A atitude de Crivella não é inédita para os governantes brasileiros. Perseguir jornalistas é prática antiga da velha política, como lembrou o experiente jornalista Cid Benjamin, amigo de Caio.

“Nós estamos diante de alguma coisa que acontecia no tempo da ditadura. Quem publicava algo que desagradasse os poderosos de plantão, perdia o emprego. Isso abre um precedente gravíssimo. Nós não vamos deixar barato”.

 

Caio esteve no ato, mas, como ainda espera sua rescisão de contrato, preferiu não gravar entrevistas. Abraçou forte seus amigos, o que lhe obrigou a segurar o choro diversas vezes.
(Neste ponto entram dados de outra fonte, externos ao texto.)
Lemma push_segment_proper stack s :
  Forall proper_segment stack -> lacks "/" s = true -> Forall proper_segment (push_segment stack s).
Proof.
  intros Hs Hl. unfold push_segment. case_decide; [done|]. case_decide; [by destruct Hs|].
  constructor; [|done]. unfold proper_segment. tauto.
Qed.

Lemma push_segments_proper parts stack :
  Forall proper_segment stack -> Forall (fun p => lacks "/" p = true) parts ->
  Forall proper_segment (fold_left push_segment parts stack).
Proof.
  revert stack. induction parts as [|p parts IH]; intros stack Hs Hp; [done|].
  apply Forall_cons in Hp as [Hp Hparts]. simpl. by apply IH; [apply push_segment_proper|].
Qed.

(** Proper segments are pushed one after the other. *)
Lemma push_segments_id parts stack :
  Forall proper_segment parts -> fold_left push_segment parts stack = (rev parts ++ stack)%list.
Proof.
  revert stack. induction parts as [|p parts IH]; intros stack Hp; [done|].
  apply Forall_cons in Hp as [Hp Hparts]. simpl. rewrite IH by done.
  destruct Hp as (? & ? & ? & _). unfold push_segment.
  rewrite decide_False by tauto. rewrite decide_False by done. by rewrite <- app_assoc.
Qed.

Lemma normalize_proper p : exists segs, Forall proper_segment segs /\
  normalize_path_segments p = String.concat "/" segs.
Proof.
  eexists. split; [|reflexivity]. apply Forall_rev, push_segments_proper; [done|].
  apply split_char_lacks.
Qed.

Lemma normalize_concat segs : Forall proper_segment segs ->
  normalize_path_segments (String.concat "/" segs) = String.concat "/" segs.
Proof.
  intros Hs. unfold normalize_path_segments. destruct segs as [|s segs]; [done|].
  rewrite split_char_concat; [|done|].
  - by rewrite push_segments_id, app_nil_r, rev_involutive.
  - eapply Forall_impl; [exact Hs|]. by intros ? (_ & _ & _ & ?).
Qed.

Lemma trim_start_char_proper segs : Forall proper_segment segs ->
  trim_start_char "/" (String.concat "/" segs) = String.concat "/" segs.
Proof.
  intros Hs. destruct segs as [|s segs]; [done|]. apply Forall_cons in Hs as [(Hne & _ & _ & Hl) _].
  destruct s as [|c s]; [done|]. destruct segs; simpl in *; by apply andb_prop in Hl as [Hc _];
    rewrite decide_False by (intros ->; by rewrite Ascii.eqb_refl in Hc).
Qed.

(** C30: confinement: whatever path a guest gives, it is redirected to a file under the
    mount point whose components are proper names (never empty, [.] or [..], without a
    slash), so nothing resolves outside the mount point; and the redirection is stable:
    redirecting the confined path again gives the same file. *)
Theorem redirect_confined guest_path v :
  exists segs, Forall proper_segment segs /\
    redirect_path guest_path v = mount_point v ++ "/" ++ String.concat "/" segs /\
    redirect_path (String.concat "/" segs) v = redirect_path guest_path v.
Proof.
  unfold redirect_path. destruct (normalize_proper (trim_start_char "/" guest_path)) as (segs & Hs & ->).
  exists segs. split_and!; [done|done|]. by rewrite trim_start_char_proper, normalize_concat.
Qed.

Example redirect_traversal :
  redirect_path "/../../etc/./passwd" vfs_new = "/dev/shm/serein-vfs/etc/passwd".
Proof. reflexivity. Qed.

(** ** Accounting, one caller at a time *)

Definition stored_bytes (m : gmap string VirtualFile) : Z := map_fold (fun _ f acc => size f + acc) 0 m.

Lemma stored_bytes_insert m k f :
  m !! k = None -> stored_bytes (<[k := f]> m) = (size f + stored_bytes m)%Z.
Proof. intros Hk. unfold stored_bytes. rewrite map_fold_insert_L; [done|intros; lia|done]. Qed.

Lemma stored_bytes_delete m k f :
  m !! k = Some f -> stored_bytes m = (size f + stored_bytes (delete k m))%Z.
Proof.
  intros Hk. rewrite <- (insert_delete_id m k f) at 1 by done.
  rewrite stored_bytes_insert; [done|]. apply lookup_delete_eq.
Qed.

Lemma stored_bytes_set m k f :
  stored_bytes (<[k := f]> m) =
  (stored_bytes m - match m !! k with Some g => size g | None => 0 end + size f)%Z.
Proof.
  destruct (m !! k) as [g|] eqn:Hk.
  - rewrite <- insert_delete_eq, stored_bytes_insert by apply lookup_delete_eq.
    rewrite (stored_bytes_delete m k g Hk). lia.
  - rewrite stored_bytes_insert by done. lia.
Qed.

(** The counter is the sum of the sizes; budget and file limit hold; a file is
    stored under its own path with its own size. *)
Record vfs_wf (v : VirtualFileSystem) : Prop := {
  wf_used : total_bytes_used v = stored_bytes (files v);
  wf_budget : stored_bytes (files v) <= max_total_bytes v <= I64_MAX;
  wf_count : file_count v <= max_file_count v;
  wf_file : forall k f, files v !! k = Some f ->
    path f = k /\ size f = len (file_content f) /\ 0 <= size f }.

Lemma stored_bytes_nonneg m : (forall k f, m !! k = Some f -> 0 <= size f)%Z -> (0 <= stored_bytes m)%Z.
Proof.
  induction m as [|k f m Hk IH] using map_ind; intros Hall; [done|].
  rewrite stored_bytes_insert by done. pose proof (Hall k f (lookup_insert_eq _ _ _)).
  assert (0 <= stored_bytes m)%Z; [|lia]. apply IH. intros k' f' Hk'. apply (Hall k').
  rewrite lookup_insert_ne; [done|congruence].
Qed.

Lemma stored_bytes_ge m k f : (forall k f, m !! k = Some f -> 0 <= size f)%Z ->
  m !! k = Some f -> (size f <= stored_bytes m)%Z.
Proof.
  intros Hall Hk. rewrite (stored_bytes_delete m k f Hk).
  assert (0 <= stored_bytes (delete k m))%Z; [|lia]. apply stored_bytes_nonneg.
  intros k' f' [_ Hk']%lookup_delete_Some. by eapply Hall.
Qed.


Lemma vfs_new_wf v : files v = ∅ -> total_bytes_used v = 0 ->
  (0 <= max_total_bytes v <= I64_MAX)%Z -> (0 <= max_file_count v)%Z -> vfs_wf v.
Proof.
  intros Hf Hu Hm Hc. split; unfold file_count; by rewrite Hf.
Qed.

(** When a write is accepted. *)
Definition write_fits (vfs_path data : string) (v : VirtualFileSystem) : bool :=
  bool_decide (total_bytes_used v - file_size vfs_path v + len data <= max_total_bytes v)%Z &&
  (bool_decide (is_Some (files v !! vfs_path)) || bool_decide (file_count v < max_file_count v)%Z).

Definition written (now : Z) (vfs_path data : string) (v : VirtualFileSystem) : VirtualFileSystem :=
  count_write (set_files
    (<[vfs_path := mkFile vfs_path data (created_or now vfs_path v) now (len data)]> (files v))
    (set_used (total_bytes_used v - file_size vfs_path v + len data)%Z v)).

Lemma file_size_bounds v k : vfs_wf v -> (0 <= file_size k v <= total_bytes_used v)%Z.
Proof.
  intros [Hused Hb _ Hf]. unfold file_size. rewrite Hused.
  assert (Hall : forall k f, files v !! k = Some f -> (0 <= size f)%Z) by (intros; by eapply Hf).
  destruct (files v !! k) as [f|] eqn:Hk.
  - split; [by eapply Hall|by eapply stored_bytes_ge].
  - split; [done|by apply stored_bytes_nonneg].
Qed.

(** A write never panics; it is accepted exactly when it fits, and otherwise
    changes nothing. *)
Lemma write_file_spec now p data v : vfs_wf v ->
  let k := redirect_path p v in
  if write_fits k data v then write_file now p data v = Ret (written now k data v, Ok tt)
  else exists e, write_file now p data v = Ret (v, Err e).
Proof.
  intros Hwf k. pose proof (file_size_bounds v k Hwf) as Hsz.
  destruct Hwf as [Hused Hb _ _]. unfold write_fits, write_file, propose. fold k.
  pose proof (len_nonneg data) as Hlen.
  destruct (decide (max_total_bytes v < len data)%Z) as [Hbig|Hbig].
  { rewrite bool_decide_false by lia. simpl. eauto. }
  assert (Hadd : add_u USIZE_MAX (saturating_sub (total_bytes_used v) (file_size k v)) (len data) =
    Ret (total_bytes_used v - file_size k v + len data)%Z).
  { unfold saturating_sub. rewrite Z.max_r by lia. apply add_u_small. ulia. }
  rewrite Hadd. simpl. clear Hadd.
  destruct (files v !! k) as [f|] eqn:Hk.
  - rewrite (bool_decide_true (is_Some (Some f))) by done.
    rewrite (bool_decide_false (Some f = None)) by done. simpl. rewrite andb_true_r.
    case_decide; [rewrite bool_decide_false by lia; eauto|]. by rewrite bool_decide_true by lia.
  - rewrite (bool_decide_false (is_Some None)) by (by intros []).
    rewrite (bool_decide_true (None = None)) by done. simpl.
    destruct (bool_decide (max_file_count v <= file_count v)%Z) eqn:Hc.
    + apply bool_decide_eq_true in Hc.
      rewrite (bool_decide_false (file_count v < _)%Z), andb_false_r by lia. eauto.
    + apply bool_decide_eq_false in Hc.
      rewrite (bool_decide_true (file_count v < _)%Z), andb_true_r by lia.
      case_decide; [rewrite bool_decide_false by lia; eauto|]. by rewrite bool_decide_true by lia.
Qed.

Lemma written_wf now k data v : vfs_wf v -> write_fits k data v = true -> vfs_wf (written now k data v).
Proof.
  intros Hwf [Hfit%bool_decide_eq_true Hroom]%andb_prop.
  pose proof (file_size_bounds v k Hwf) as Hsz. destruct Hwf as [Hused Hb Hc Hf].
  assert (Hsum : stored_bytes (files (written now k data v)) =
    (total_bytes_used v - file_size k v + len data)%Z).
  { simpl. rewrite stored_bytes_set. simpl. unfold file_size. rewrite Hused. done. }
  split; simpl in *; rewrite ?Hsum; [done|lia| |].
  - unfold file_count in *. simpl. apply orb_prop in Hroom as [Hr%bool_decide_eq_true|Hr%bool_decide_eq_true].
    + by rewrite map_size_insert_Some.
    + destruct (files v !! k) as [f|] eqn:Hk; [by rewrite map_size_insert_Some|].
      rewrite map_size_insert_None by done. lia.
  - intros k' f [[<- <-]|[Hne Hk']]%lookup_insert_Some; [|by apply Hf].
    simpl. split_and!; [done|done|apply len_nonneg].
Qed.

Lemma deleted_wf k f v : vfs_wf v -> files v !! k = Some f ->
  vfs_wf (set_used (wrapping_sub U64_MAX (total_bytes_used v) (size f)) (set_files (delete k (files v)) v)).
Proof.
  intros Hwf Hk. pose proof (file_size_bounds v k Hwf) as Hsz. unfold file_size in Hsz. rewrite Hk in Hsz.
  destruct Hwf as [Hused Hb Hc Hf]. pose proof (stored_bytes_delete _ k f Hk) as Hdel.
  split; simpl; [rewrite wrapping_sub_small by ulia; lia|lia| |].
  - unfold file_count in *. simpl. rewrite map_size_delete, Hk. lia.
  - intros k' f' [_ Hk']%lookup_delete_Some. by apply Hf.
Qed.

Inductive vfs_op : Type :=
  | OpWrite (now : Z) (guest_path data : string)
  | OpRead (guest_path : string)
  | OpDelete (guest_path : string).
Definition apply_op (v : VirtualFileSystem) (op : vfs_op) : outcome VirtualFileSystem :=
  match op with
  | OpWrite now p data => fst <$> write_file now p data v
  | OpRead p => Ret (read_file p v).1
  | OpDelete p => Ret (delete_file p v).1
  end.
Fixpoint run_ops (ops : list vfs_op) (v : VirtualFileSystem) : outcome VirtualFileSystem :=
  match ops with
  | [] => Ret v
  | op :: ops => v ← apply_op v op; run_ops ops v
  end.

Lemma apply_op_wf v op : vfs_wf v -> exists v', apply_op v op = Ret v' /\ vfs_wf v' /\
  max_total_bytes v' = max_total_bytes v /\ max_file_count v' = max_file_count v /\
  mount_point v' = mount_point v.
Proof.
  intros Hwf. destruct op as [now p data|p|p]; simpl.
  - pose proof (write_file_spec now p data v Hwf) as Hw. cbv zeta in Hw.
    destruct (write_fits _ _ _) eqn:Hfit; [rewrite Hw|destruct Hw as [e ->]]; eexists; split; try done.
    split; [by apply written_wf|done].
  - eexists. split; [done|]. unfold read_file. case_match; [|done].
    split; [by destruct Hwf|done].
  - eexists. split; [done|]. unfold delete_file. case_match eqn:Hk; [|done].
    split; [by apply (deleted_wf _ _ v)|done].
Qed.

(** Accounting: through any sequence of writes, reads and deletions, one at a
    time, no operation panics, the byte counter is the sum of the stored sizes, and
    neither the byte budget nor the file limit is exceeded; every file is stored under
    its own path, with the size of its contents. *)
Theorem vfs_accounting ops max_bytes max_files :
  (0 <= max_bytes <= I64_MAX)%Z ->
  exists v, run_ops ops (with_max_file_count max_files (with_max_bytes max_bytes vfs_new)) = Ret v /\
    vfs_wf v /\ max_total_bytes v = max_bytes /\ max_file_count v = Z.max max_files 1 /\
    mount_point v = DEFAULT_MOUNT_POINT.
Proof.
  intros Hb. set (v0 := with_max_file_count _ _).
  assert (Hwf : vfs_wf v0) by (apply vfs_new_wf; simpl; try done; lia).
  change max_bytes with (max_total_bytes v0). change (Z.max max_files 1) with (max_file_count v0).
  change DEFAULT_MOUNT_POINT with (mount_point v0).
  revert Hwf. generalize v0 as v. clear Hb v0.
  induction ops as [|op ops IH]; intros v Hwf; [by exists v|].
  destruct (apply_op_wf v op Hwf) as (v1 & Hop & Hwf1 & <- & <- & <-).
  simpl. rewrite Hop. by apply IH.
Qed.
O Dia e Crivella, ambos através do Facebook, publicaram notas que negavam que a demissão tivesse relação com algum pedido do prefeito. Também na rede social, Caio retrucou Crivella com uma provocação: “Mentir é pecado”.

O Dia desde 2010, pertence ao grupo português Ejesa/ Ongoing, que também detém o jornal Meia Hora. Desde então, as marcas passam por um violento processo de precarização do trabalho, com atraso de pagamentos, demissões e mesmo falta de pagamento das rescisões. São muitos os processos na Justiça do Trabalho.

Estaremos atentos para o desenrolar deste caso, para que abusos deste tipo não se repitam. O jornalismo precisa de democracia. E a democracia precisa do jornalismo.